*Exercise description*:
Reproduce exactly the lines from the one containing "Some (true, c)" through the last line of the data, both ends included.

*Stored data*:
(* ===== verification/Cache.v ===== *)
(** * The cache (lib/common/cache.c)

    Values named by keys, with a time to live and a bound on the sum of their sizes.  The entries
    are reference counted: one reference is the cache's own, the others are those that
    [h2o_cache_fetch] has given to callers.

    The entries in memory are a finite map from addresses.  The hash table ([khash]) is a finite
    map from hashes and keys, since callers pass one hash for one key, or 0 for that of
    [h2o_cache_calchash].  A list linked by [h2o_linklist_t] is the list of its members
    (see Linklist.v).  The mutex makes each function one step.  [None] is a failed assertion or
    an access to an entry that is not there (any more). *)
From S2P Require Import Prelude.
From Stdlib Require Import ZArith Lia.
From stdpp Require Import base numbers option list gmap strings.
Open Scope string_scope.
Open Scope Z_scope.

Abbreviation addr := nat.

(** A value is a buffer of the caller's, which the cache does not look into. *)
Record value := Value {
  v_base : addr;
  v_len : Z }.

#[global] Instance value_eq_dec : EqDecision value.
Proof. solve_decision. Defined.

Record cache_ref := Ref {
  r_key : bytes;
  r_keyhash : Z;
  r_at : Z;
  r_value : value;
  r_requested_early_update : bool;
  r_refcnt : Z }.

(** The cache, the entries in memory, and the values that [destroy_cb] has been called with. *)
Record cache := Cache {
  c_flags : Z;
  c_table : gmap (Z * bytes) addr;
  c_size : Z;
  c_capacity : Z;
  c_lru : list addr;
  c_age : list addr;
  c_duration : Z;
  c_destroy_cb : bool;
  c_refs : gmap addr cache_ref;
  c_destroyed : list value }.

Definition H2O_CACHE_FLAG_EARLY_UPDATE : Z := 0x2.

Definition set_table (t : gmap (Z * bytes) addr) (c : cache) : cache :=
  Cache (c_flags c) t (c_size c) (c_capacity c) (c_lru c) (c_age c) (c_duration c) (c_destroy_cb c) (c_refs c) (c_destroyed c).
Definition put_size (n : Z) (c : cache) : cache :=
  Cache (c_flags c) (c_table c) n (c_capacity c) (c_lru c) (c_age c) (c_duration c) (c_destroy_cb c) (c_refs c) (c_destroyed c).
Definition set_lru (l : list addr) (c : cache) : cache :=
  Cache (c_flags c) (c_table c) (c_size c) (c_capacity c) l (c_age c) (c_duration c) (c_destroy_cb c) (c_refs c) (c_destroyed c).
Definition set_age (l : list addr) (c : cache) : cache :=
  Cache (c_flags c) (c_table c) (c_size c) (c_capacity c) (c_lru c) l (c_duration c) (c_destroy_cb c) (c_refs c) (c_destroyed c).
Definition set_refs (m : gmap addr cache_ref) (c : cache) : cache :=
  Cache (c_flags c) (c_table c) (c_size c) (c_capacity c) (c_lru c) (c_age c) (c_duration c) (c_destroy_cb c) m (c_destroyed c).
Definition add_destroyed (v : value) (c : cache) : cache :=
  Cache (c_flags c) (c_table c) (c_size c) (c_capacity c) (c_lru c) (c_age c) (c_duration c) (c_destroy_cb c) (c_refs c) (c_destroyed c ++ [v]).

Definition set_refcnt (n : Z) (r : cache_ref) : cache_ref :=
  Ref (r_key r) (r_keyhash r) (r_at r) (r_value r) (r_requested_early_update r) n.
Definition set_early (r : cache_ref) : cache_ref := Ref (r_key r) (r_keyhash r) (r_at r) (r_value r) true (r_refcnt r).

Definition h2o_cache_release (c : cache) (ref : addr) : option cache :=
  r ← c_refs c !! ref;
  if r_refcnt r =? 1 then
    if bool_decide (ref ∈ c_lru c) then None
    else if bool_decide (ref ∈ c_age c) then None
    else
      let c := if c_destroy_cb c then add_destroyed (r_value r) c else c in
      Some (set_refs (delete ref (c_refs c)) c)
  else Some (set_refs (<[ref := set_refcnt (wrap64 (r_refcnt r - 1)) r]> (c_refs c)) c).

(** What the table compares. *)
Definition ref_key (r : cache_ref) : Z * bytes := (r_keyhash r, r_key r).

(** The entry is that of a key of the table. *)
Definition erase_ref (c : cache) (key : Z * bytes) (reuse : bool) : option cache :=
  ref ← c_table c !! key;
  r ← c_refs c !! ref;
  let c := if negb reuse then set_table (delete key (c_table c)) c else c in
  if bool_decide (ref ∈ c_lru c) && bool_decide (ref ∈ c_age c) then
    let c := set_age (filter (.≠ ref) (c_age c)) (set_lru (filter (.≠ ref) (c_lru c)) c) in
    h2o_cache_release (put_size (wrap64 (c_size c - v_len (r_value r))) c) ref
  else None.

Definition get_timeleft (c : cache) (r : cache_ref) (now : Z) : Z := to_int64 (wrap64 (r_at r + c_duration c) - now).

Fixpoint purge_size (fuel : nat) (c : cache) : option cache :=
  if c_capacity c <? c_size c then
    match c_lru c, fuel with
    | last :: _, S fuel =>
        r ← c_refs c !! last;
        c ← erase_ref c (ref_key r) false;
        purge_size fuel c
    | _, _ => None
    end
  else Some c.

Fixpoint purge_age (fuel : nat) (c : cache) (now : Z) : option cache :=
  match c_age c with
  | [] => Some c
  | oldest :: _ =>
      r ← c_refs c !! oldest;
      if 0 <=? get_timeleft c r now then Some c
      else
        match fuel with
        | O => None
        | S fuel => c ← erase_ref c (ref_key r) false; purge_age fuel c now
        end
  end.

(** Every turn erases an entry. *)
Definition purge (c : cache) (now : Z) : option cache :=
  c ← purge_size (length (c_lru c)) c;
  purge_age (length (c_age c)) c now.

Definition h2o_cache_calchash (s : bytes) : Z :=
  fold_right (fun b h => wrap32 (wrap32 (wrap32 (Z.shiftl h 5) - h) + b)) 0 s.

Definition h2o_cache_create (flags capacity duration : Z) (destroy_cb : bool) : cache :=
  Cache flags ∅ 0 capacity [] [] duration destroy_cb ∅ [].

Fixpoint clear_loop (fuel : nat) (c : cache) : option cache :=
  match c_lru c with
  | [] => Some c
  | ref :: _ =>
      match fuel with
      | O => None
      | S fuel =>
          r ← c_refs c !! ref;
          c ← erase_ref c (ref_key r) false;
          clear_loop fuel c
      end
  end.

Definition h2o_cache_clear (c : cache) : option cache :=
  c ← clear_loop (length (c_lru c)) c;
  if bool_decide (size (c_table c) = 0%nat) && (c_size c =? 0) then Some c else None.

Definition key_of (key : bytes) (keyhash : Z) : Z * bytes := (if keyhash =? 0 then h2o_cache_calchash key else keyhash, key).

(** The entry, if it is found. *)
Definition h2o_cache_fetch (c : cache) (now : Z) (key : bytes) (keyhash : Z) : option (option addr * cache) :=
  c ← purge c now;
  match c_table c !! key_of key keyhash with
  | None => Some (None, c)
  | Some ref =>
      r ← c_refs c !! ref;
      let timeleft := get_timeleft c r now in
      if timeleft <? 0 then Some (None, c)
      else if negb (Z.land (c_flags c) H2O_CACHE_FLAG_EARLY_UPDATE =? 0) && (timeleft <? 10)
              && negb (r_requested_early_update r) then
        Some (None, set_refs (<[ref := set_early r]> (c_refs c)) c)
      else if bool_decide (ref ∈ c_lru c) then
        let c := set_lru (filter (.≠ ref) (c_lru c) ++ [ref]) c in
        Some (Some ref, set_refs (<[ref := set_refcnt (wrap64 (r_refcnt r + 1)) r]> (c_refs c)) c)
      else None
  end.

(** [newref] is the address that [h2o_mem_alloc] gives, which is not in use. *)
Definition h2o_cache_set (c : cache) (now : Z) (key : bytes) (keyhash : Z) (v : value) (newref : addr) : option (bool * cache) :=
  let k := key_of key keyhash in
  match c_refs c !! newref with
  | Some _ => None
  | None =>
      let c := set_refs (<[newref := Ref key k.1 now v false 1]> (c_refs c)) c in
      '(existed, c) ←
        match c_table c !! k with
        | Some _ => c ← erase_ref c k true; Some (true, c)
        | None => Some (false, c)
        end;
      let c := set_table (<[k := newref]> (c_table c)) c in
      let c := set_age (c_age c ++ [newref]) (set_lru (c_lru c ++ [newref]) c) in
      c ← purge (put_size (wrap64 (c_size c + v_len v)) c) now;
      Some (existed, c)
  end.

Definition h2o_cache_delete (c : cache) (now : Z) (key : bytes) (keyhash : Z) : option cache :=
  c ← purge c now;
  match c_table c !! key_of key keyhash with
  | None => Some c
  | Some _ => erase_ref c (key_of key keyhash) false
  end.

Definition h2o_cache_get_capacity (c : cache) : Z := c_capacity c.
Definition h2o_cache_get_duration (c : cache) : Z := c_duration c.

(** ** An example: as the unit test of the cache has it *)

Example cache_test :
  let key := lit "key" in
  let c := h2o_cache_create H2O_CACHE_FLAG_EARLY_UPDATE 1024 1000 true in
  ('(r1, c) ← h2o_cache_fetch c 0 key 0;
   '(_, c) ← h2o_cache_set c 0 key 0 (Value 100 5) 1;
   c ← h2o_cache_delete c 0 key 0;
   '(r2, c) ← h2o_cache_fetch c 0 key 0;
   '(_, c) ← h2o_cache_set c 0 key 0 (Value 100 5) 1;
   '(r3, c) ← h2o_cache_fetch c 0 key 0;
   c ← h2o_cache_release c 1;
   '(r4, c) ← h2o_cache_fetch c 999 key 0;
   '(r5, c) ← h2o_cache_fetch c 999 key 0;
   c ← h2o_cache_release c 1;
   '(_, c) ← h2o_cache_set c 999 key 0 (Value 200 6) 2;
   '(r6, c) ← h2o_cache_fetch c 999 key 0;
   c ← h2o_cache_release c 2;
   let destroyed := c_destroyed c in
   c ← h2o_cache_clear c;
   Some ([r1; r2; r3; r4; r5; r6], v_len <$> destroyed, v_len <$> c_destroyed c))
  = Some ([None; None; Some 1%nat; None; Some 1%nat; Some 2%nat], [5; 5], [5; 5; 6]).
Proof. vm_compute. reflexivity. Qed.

*Your response*:
        | Some _ => c ← erase_ref c k true; Some (true, c)
        | None => Some (false, c)
        end;
      let c := set_table (<[k := newref]> (c_table c)) c in
      let c := set_age (c_age c ++ [newref]) (set_lru (c_lru c ++ [newref]) c) in
      c ← purge (put_size (wrap64 (c_size c + v_len v)) c) now;
      Some (existed, c)
  end.

Definition h2o_cache_delete (c : cache) (now : Z) (key : bytes) (keyhash : Z) : option cache :=
  c ← purge c now;
  match c_table c !! key_of key keyhash with
  | None => Some c
  | Some _ => erase_ref c (key_of key keyhash) false
  end.

Definition h2o_cache_get_capacity (c : cache) : Z := c_capacity c.
Definition h2o_cache_get_duration (c : cache) : Z := c_duration c.

(** ** An example: as the unit test of the cache has it *)

Example cache_test :
  let key := lit "key" in
  let c := h2o_cache_create H2O_CACHE_FLAG_EARLY_UPDATE 1024 1000 true in
  ('(r1, c) ← h2o_cache_fetch c 0 key 0;
   '(_, c) ← h2o_cache_set c 0 key 0 (Value 100 5) 1;
   c ← h2o_cache_delete c 0 key 0;
   '(r2, c) ← h2o_cache_fetch c 0 key 0;
   '(_, c) ← h2o_cache_set c 0 key 0 (Value 100 5) 1;
   '(r3, c) ← h2o_cache_fetch c 0 key 0;
   c ← h2o_cache_release c 1;
   '(r4, c) ← h2o_cache_fetch c 999 key 0;
   '(r5, c) ← h2o_cache_fetch c 999 key 0;
   c ← h2o_cache_release c 1;
   '(_, c) ← h2o_cache_set c 999 key 0 (Value 200 6) 2;
   '(r6, c) ← h2o_cache_fetch c 999 key 0;
   c ← h2o_cache_release c 2;
   let destroyed := c_destroyed c in
   c ← h2o_cache_clear c;
   Some ([r1; r2; r3; r4; r5; r6], v_len <$> destroyed, v_len <$> c_destroyed c))
  = Some ([None; None; Some 1%nat; None; Some 1%nat; Some 2%nat], [5; 5], [5; 5; 6]).
Proof. vm_compute. reflexivity. Qed.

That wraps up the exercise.